Current Research Areas

Provide cutting-edge views on significant issues

Our members’ applicable research outcomes are defining new ways of business practice, driving law reforms, and shaping public debates. 

We produce high quality research that facilitates informed debate and provide trusted advice around key issues such as trade and investment, digital currency and finance, digitisation, sustainable development and international dispute resolution.

Select Areas

Lead: Associate Professor Weihuan Zhou 

Transitioning to a greener and more sustainable economy or economic system has become a shared policy priority domestically and internationally. This has been reshaping the vision, strategy and regulatory approaches of governments. Mounting efforts by governments, individually or collectively, have focused on addressing climate change, supply chain resilience, energy transition and security, amongst other existential challenges. These changes of domestic policy and regulation and the reorientation of global trade and the trading system have systemic and far-reaching implications for policymakers, authorities, business and all other stakeholders involved in or affected by the green transition.  

Lead: Associate Professor Kun Fan

Mobilising investment and ensuring that it contributes to sustainable development goals (SDGs) is more important than ever at a time of pressing social and environmental challenges. What are the barriers and opportunities for mainstreaming the SDGs into investment treaties and investor-state arbitration? With the trend from investor protection to investor responsibilisation, businesses need to be better informed to balance their commercial and sustainable development goals.     

Lead: Dr. Lu Wang

State-owned enterprises (SOEs) play an important role in today’s global economy and cross-border investment. In the wake of COVID-19, countries across the globe are rethinking their investment policy as well as the role of state in foreign investment. Understanding the challenges of SOEs and policy responses at both domestic and international levels in the field of investment is critical for business: how to understand the role of SOEs in international investment, the benefits and challenges of SOEs, international impact of Chinese SOEs and SOE reforms, the standing of SOEs in investor-state arbitration (ISDS), national security and competitive neutrality concerns over SOEs and foreign investment screening regimes, SOE disciplines in new investment treaties including the Comprehensive and Progressive Agreement for Trans-Pacific Partnership (CPTPP) and the EU-China Comprehensive Agreement on Investment (CAI). 

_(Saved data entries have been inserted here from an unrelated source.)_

(** [func (l *Logs) recordResponse(request *Request,
      w *httptest.ResponseRecorder, req *http.Request)] *)
Definition recordResponse (env : Env) (request : Request) (w : Writer) (req : Http.Request)
  : outcome Recorded :=
  match ctx_category (Ctx req) with
  | None => gave_up " : category not found in the request context"
  | Some reqCategory =>
  match ctx_indices (Ctx req) with
  | None => gave_up " : indices not found in the request context"
  | Some reqIndices =>
    let code := Code w in
    let responseBody := body w in
    if read_fails env then gave_up " can't read response body" else
    match capped responseBody with
    | Panic => Panic
    | Return respText =>
      let took1 := if decide (reqCategory = Search) then searchTook responseBody else None in
      let lines1 := if decide (reqCategory = Search)
                    then match took1 with
                         | None => [logTag +:+ " error encountered while parsing the response"]
                         | Some _ => []
                         end
                    else [] in
      let took2 := if decide (reqCategory = ReactiveSearch)
                   then settingsTook responseBody else None in
      let lines2 := if decide (reqCategory = ReactiveSearch)
                    then match took2 with
                         | None => [logTag +:+ " error encountered while parsing the response"]
                         | Some _ => []
                         end
                    else [] in
      Return {| built := Some
                  {| Indices := reqIndices; RCategory := reqCategory;
                     Req := request;
                     Resp := {| RCode := code; Status := StatusText code;
                                RHeaders := ResultHeader w;
                                Took := match took2 with Some t => Some t | None => took1 end;
                                RBody := respText |};
                     Timestamp := now env |};
                rlogged := lines1 ++ lines2 |}
    end
  end end.

(** A request served and its recording step run to its end: the client's
    writer and the lines logged. *)
Record World := {
  response : Writer;
  loglines : list string
}.

Definition serve (env : Env) (h : HandlerFunc) (w : Writer) (r : Http.Request)
  : outcome World :=
  match recorder h w r with
  | Panic => Panic
  | Return s =>
    match spawned s with
    | None => Return {| response := client s; loglines := logged s |}
    | Some t =>
      match recordResponse env (task_request_rec t) (task_recorder t) (task_request t) with
      | Panic => Panic
      | Return rd => Return {| response := client s; loglines := logged s ++ rlogged rd |}
      end
    end
  end.

End Recorder.

Global Arguments RCode {float64} _.
Global Arguments Status {float64} _.
Global Arguments RHeaders {float64} _.
Global Arguments Took {float64} _.
Global Arguments RBody {float64} _.
Global Arguments Indices {float64} _.
Global Arguments RCategory {float64} _.
Global Arguments Req {float64} _.
Global Arguments Resp {float64} _.
Global Arguments Timestamp {float64} _.
Global Arguments built {float64} _.
Global Arguments rlogged {float64} _.

End LogsArc.

(** * The logs plugin store: [indexRecord] and [rolloverIndexJob] *)
Module LogsDao.
Import Model.

Definition logTag : string := "[logs]".

(** [es7.IndicesRolloverResponse] (the fields the job reads). *)
Record RolloverResponse := {
  OldIndex : string;
  NewIndex : string;
  RolledOver : bool
}.

(** The cluster as the logs store sees it: the names of its indices, and how
    it answers the next requests. [rollover_answer] is [None] when the
    rollover request fails, in which case the client returns a nil response
    with the error. *)
Record Cluster := {
  indices : gset string;
  rollover_answer : option RolloverResponse;
  cat_fails : bool;
  delete_fails : bool;
  bulk_fails : bool
}.

(** [type elasticsearch struct] *)
Record elasticsearch := { indexName : string }.

Section Store.

(** The [record] type of the logs package. *)
Variable record : Type.

(** [func (es *elasticsearch) indexRecord(ctx, rec record)]: the documents
    indexed so far, with the index each went to, and the lines logged. The
    function returns nothing. *)
Definition indexRecord (es : elasticsearch) (c : Cluster)
    (stored : list (string * record)) (rec : record)
  : list (string * record) * list string :=
  if bulk_fails c
  then (stored, [logTag +:+ " : error indexing log record"])
  else (stored ++ [(indexName es, rec)], []).

End Store.

(** A call into package [classify]. *)
Inductive ClassifyCall :=
| SetIndexAlias (index alias : string)
| SetAliasIndex (alias index : string).

(** The rollover request: the answer, and the cluster with the new index
    once it has rolled over. *)
Definition Rollover (c : Cluster) : option RolloverResponse * Cluster :=
  match rollover_answer c with
  | None => (None, c)
  | Some resp =>
    (Some resp,
     {| indices := if RolledOver resp then {[ NewIndex resp ]} ∪ indices c else indices c;
        rollover_answer := rollover_answer c; cat_fails := cat_fails c;
        delete_fails := delete_fails c; bulk_fails := bulk_fails c |})
  end.

(** [CatIndices().Index(alias + "-*")]: the names of the rows, none when the
    request fails. *)
Definition CatIndices (c : Cluster) (alias : string) : list string :=
  if cat_fails c then []
  else elements (filter (λ i, String.prefix (alias +:+ "-") i = true) (indices c)).

(** [DeleteIndex(names)] for a comma-separated list of names: [None] when
    the request fails. *)
Definition DeleteIndex (c : Cluster) (names : string) : option Cluster :=
  if delete_fails c then None
  else Some {| indices := indices c ∖ list_to_set (Bytes.Split names ",");
               rollover_answer := rollover_answer c; cat_fails := cat_fails c;
               delete_fails := delete_fails c; bulk_fails := bulk_fails c |}.

(** A name holds no comma (index names never do): split at commas it is one
    piece, itself. *)
Definition comma_free (name : string) : Prop := Bytes.Split name "," = [name].

(** [sort.Strings]: the strings in increasing byte-wise order. *)
Definition sort_Strings (l : list string) : list string := merge_sort String.le l.

(** One run of the job: the cluster afterwards, the calls into package
    [classify], the argument of the delete request (if one was made) and the
    lines logged. *)
Record Run := {
  cluster : Cluster;
  classify_calls : list ClassifyCall;
  delete_request : option string;
  jlogged : list string
}.

(** [func (es *elasticsearch) rolloverIndexJob(alias string)]. The job reads
    the fields of the rollover response whether or not the request failed;
    with a nil response that is a nil dereference, hence [Panic]. *)
Definition rolloverIndexJob (c : Cluster) (alias : string) : outcome Run :=
  match Rollover c with
  | (None, _) => Panic
  | (Some rolloverService, c) =>
    let calls := if RolledOver rolloverService
                 then [ SetIndexAlias (NewIndex rolloverService) alias;
                        SetAliasIndex alias (NewIndex rolloverService) ]
                 else [] in
    let lines := if cat_fails c
                 then [logTag +:+ " : rollover cronjob error getting indices"] else [] in
    let indices := CatIndices c alias in
    if decide (2 < length indices)%nat then
      let rolloverIndices := sort_Strings indices in
      let rolloverIndices := take (length rolloverIndices - 2) rolloverIndices in
      let names := Bytes.Join rolloverIndices "," in
      match DeleteIndex c names with
      | None =>
        Return {| cluster := c; classify_calls := calls; delete_request := Some names;
                  jlogged := lines ++ [logTag +:+ " : rollover cronjob, error while deleting indices"] |}
      | Some c' =>
        Return {| cluster := c'; classify_calls := calls; delete_request := Some names;
                  jlogged := lines |}
      end
    else
      Return {| cluster := c; classify_calls := calls; delete_request := None;
                jlogged := lines |}
  end.

End LogsDao.

(** * The users plugin store: [newClient], [hashPasswords], [postMasterUser] *)
Module UsersDao.
Import Model.

Definition logTag : string := "[users]".

(** A JSON value: what a field of a stored document holds, and what a value
    of a patch map marshals to. *)
#[warnings="-register-all"] Inductive Value :=
| VNull
| VBool (b : bool)
| VNumber (n : Z)
| VString (s : string)
| VArray (items : list Value)
| VObject (fields : list (string * Value)).

(** The source of a document, and a [map[string]interface{}]: a JSON
    object, by key. *)
Abbreviation Doc := (gmap string Value).

Fixpoint field (key : string) (fields : list (string * Value)) : option Value :=
  match fields with
  | [] => None
  | (k, v) :: rest => if decide (k = key) then Some v else field key rest
  end.

Fixpoint put (key : string) (value : Value) (fields : list (string * Value))
  : list (string * Value) :=
  match fields with
  | [] => [(key, value)]
  | (k, v) :: rest =>
    if decide (k = key) then (k, value) :: rest else (k, v) :: put key value rest
  end.

(** What Elasticsearch stores under a key of a document for a value of a
    partial update: the new value, except that an object is merged into an
    object key by key. *)
Fixpoint merged (old new : Value) {struct new} : Value :=
  match new, old with
  | VObject changes, VObject source =>
    VObject ((fix apply (changes source : list (string * Value)) {struct changes} :=
                match changes with
                | [] => source
                | (key, value) :: rest =>
                  apply rest
                    (put key (match field key source with
                              | Some old' => merged old' value
                              | None => value
                              end) source)
                end) changes source)
  | _, _ => new
  end.

(** The source of a document after the update request [Update().Doc(patch)]:
    the keys of the patch are added to the source or replace its values, the
    other keys stay. *)
Definition update (source patch : Doc) : Doc :=
  union_with (λ value old, Some (merged old value)) patch source.

(** The number of hits a search returns when no size is asked for. *)
Definition defaultSize : nat := 10.

(** The world of the users store: the cluster ([reachable] or not, the
    sources of the documents of the users index by id, [None] while the
    index does not exist, the order in which a search lists the documents of
    an index, the number of nodes), the process environment, the number of
    reads made from the random source, and the lines logged. *)
Record World := {
  reachable : bool;
  users : option (gmap string Doc);
  listing : gmap string Doc → list (string * Doc);
  nodes : Z;
  environ : gmap string string;
  draws : nat;
  logged : list string
}.

Definition with_users (w : World) (d : option (gmap string Doc)) : World :=
  {| reachable := reachable w; users := d; listing := listing w; nodes := nodes w;
     environ := environ w; draws := draws w; logged := logged w |}.

Definition log (w : World) (line : string) : World :=
  {| reachable := reachable w; users := users w; listing := listing w; nodes := nodes w;
     environ := environ w; draws := draws w; logged := logged w ++ [line] |}.

Definition drawn (w : World) : World :=
  {| reachable := reachable w; users := users w; listing := listing w; nodes := nodes w;
     environ := environ w; draws := S (draws w); logged := logged w |}.

(** A search lists the documents of the index, each once, in an order of
    the cluster's choosing. *)
Definition lists_documents (w : World) : Prop :=
  ∀ docs : gmap string Doc, listing w docs ≡ₚ map_to_list docs.

(** [client.Search().Index(es.indexName).Do(ctx)] on an index that exists:
    the hits of the response, which are the first [defaultSize] documents of
    the listing, since the request names no size. *)
Definition hits (w : World) (docs : gmap string Doc) : list (string * Doc) :=
  take defaultSize (listing w docs).

(** [os.Getenv] *)
Definition Getenv (w : World) (key : string) : string := default "" (environ w !! key).

(** [type elasticsearch struct] *)
Record elasticsearch := {
  url : string;
  indexName : string;
  typeName : string
}.

(** [elastic.UpdateResponse], of which the id is kept; [patchUser] returns
    the JSON text of the response. *)
Record UpdateResponse := { updated_id : string }.

(** [admin.PasswordHashType = "bcrypt"] *)
Definition tagged (u : User) (hashType : string) : User :=
  {| Username := Username u; Password := Password u; PasswordHashType := hashType;
     IsAdmin := IsAdmin u; Categories := Categories u; ACLs := ACLs u; Ops := Ops u;
     Indices := Indices u; Email := Email u; CreatedAt := CreatedAt u |}.

(** The patch map of [hashPasswords]. *)
Definition hashPatch (hashedPassword : string) : Doc :=
  {[ "password" := VString hashedPassword;
     "password_hash_type" := VString "bcrypt" ]}.

(** The documents of the users index, none while the index does not
    exist. *)
Definition stored (w : World) : gmap string Doc := default ∅ (users w).

(** The name under which [postMasterUser] stores the master user. *)
Definition master_name (w : World) : string :=
  if decide (Getenv w "USERNAME" = "") then "foo" else Getenv w "USERNAME".

(** The password [postMasterUser] hashes for the master user. *)
Definition master_password (w : World) : string :=
  if decide (Getenv w "USERNAME" = "") then "bar" else Getenv w "PASSWORD".

Definition unavailable : error := Error "elastic: no Elasticsearch node available".
Definition not_found : error := Error "elastic: Error 404 (Not Found)".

Lead: Associate Professor Xiaochuan (Charlie) Weng

This empirical project will analyse the non-time-based sunset rules promulgated by the Chinese market regulator in 2018 to assess potential effects on companies and suggest how provisions should be legislated.   

  • Greater focus on the impact of technological change on law, regulation and commercial dealings within the region 

  • How dispute resolution processes can be combined to optimize the resolution of commercial disputes between businesses, and what constraints should be considered 

  • Foreign investment in green and digital economy sectors: focus on investment protection, corporate social governance, regulatory challenges, and dispute resolution 

  • Renewable energy projects and investment treaty claims, considering the impacts of climate change, enormous growth of investments into renewable energy projects, the changing regulatory regime in Asia and possible risks for investors 

  • Foreign direct investment (FDI) screening mechanisms driven by national security concerns: changes in national investment policies and implications for business 

  • Reform of the investor-State dispute settlement (ISDS) system: new investment treaty practice, procedural issues, and arbitration rules amendment 

  • How do governments in the region employ principles of competitive neutrality and competitive impact assessment to improve market efficiency and benefit consumers? 

  • Emerging competition and other regulation of new market entrants and digital platforms in the new digital market space 

  • Emerging challenges for international cooperation in the development of international trade rules and the settlement of trade disputes such as the growing recourse to national security, economic sanctions, economic coercion and countermeasures.